As were many of you, I was one who watched the Towers collapse on television. I was glued to the set for the next week. I began to not be able to sleep. I began to not be able to eat. I was pregnant at the time, and I began to have serious reservations about the kind of world I was bringing my baby into. I have no desire to immerse myself again in the kind of despair and grief that gripped this country in those days. Nor do I see a solution in hoisting a flag and singing "God Bless America." I see a solution in moving forward, in reaching out to my neighbor and offering a hand. It may be trite, but that is how alliances are made. I will never forget what happenend that day, and, while I prefer not to dwell on it, I will never need ceremony, whether it be renaming the day or lowering a flag, to help me remember.


~*~Esmerelda~*~ said...

That is why I did not write about it at all. I have not been anywhere near Wall Street, or Battery Park, or "Ground Zero" since. I remember when it happened. I am lucky; none of my friends or family where there, but we lost track of three of the people I worked with for two days. It was scary not knowing where they were. All modes of communication were tied up, and it was hard for those of us so geographically close to get through and stay through on land and cell phone lines. I was so frustrated because there were no radios or tvs at work, and we kept losing feeds on the internet. The worst thing, the thing that haunts me, is that one of my coworkers who lived in the city, could see the towers clearly from his apartment was on the phone getting his client list for the day when it happened. We put him on speaker phone, and he told us all he was seeing. It was all pretty matter of fact until his voice changed and he said "OH MY GOD, PEOPLE ARE JUMPING, I CAN SEE THEM FALLING, OH MY GOD!!!!" I still hear it in my head.

Anonymous said...

I don't know how "9/11" is a catchy gimick to remember the date, but "September 11" is not. They are both the date, but anyway.
Ever since then, it does kind of seem like the date *is* the actual event. On anniversaries since, to say, "Today's September 11th" does subconsiously feel like you are saying, it's THAT DAY again, and the events are happening again. Don't know how else to describe it.
I forgot that yeah, you must have been pregnant at the time of the attacks.

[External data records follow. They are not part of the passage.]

Lemma decode_messages_reads ms out :
  Forall message_ok ms -> decode_messages ms = Ok out ->
  mapM (rebuild_message out.1) out.2 = Some (norm_message <$> ms).
Proof.
  intros Hok. unfold decode_messages.
  cut (forall start acc read,
    (forall more, mapM (rebuild_message (acc.1 ++ more)) acc.2 = Some read) ->
    try_fold decode_next_message acc (zip (Z.of_nat <$> seq start (length ms)) ms) = Ok out ->
    mapM (rebuild_message out.1) out.2 = Some (read ++ (norm_message <$> ms))).
  { intros H1 Hd. by apply (H1 0%nat ([], []) []). }
  induction Hok as [|m ms Hm _ IH]; intros start acc read Hacc;
    cbn [length seq fmap list_fmap zip zip_with try_fold].
  - intros [= <-]. specialize (Hacc []). by rewrite app_nil_r in *.
  - intros Hd. apply result_bind_Ok in Hd as (acc' & Hm' & Hd). unfold decode_next_message in Hm'.
    apply result_bind_Ok in Hm' as (d & Hdm & [= <-]). cbn [fst snd] in Hdm.
    apply decode_message_reads in Hdm as (items & Hitems & Hread); [|done].
    apply (IH (S start) _ (read ++ [norm_message m])) in Hd; [by rewrite <- app_assoc in Hd|].
    intros more. cbn [fst snd]. apply mapM_Some.
    apply Forall2_app; [|constructor; [apply Hread|constructor]].
    rewrite Hitems, <- app_assoc. by apply mapM_Some, Hacc.
Qed.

Five months, right? That had to have been horrible.

Plain(s)feminist said...

Lana -
That is awful.

Danielle -
Because "9/11" is playing on "911," as in, emergency.

Linda said...

Well said. I tend to note April 19, the anniversary of the OKC bombing, because it touched (thankfully a couple of times removed) my life personally. But September 11? How can we *not* remember it? And how dare anyone suggest that because not everyone observes the way they do, they don't observe at all? Typical sanctimonious crap.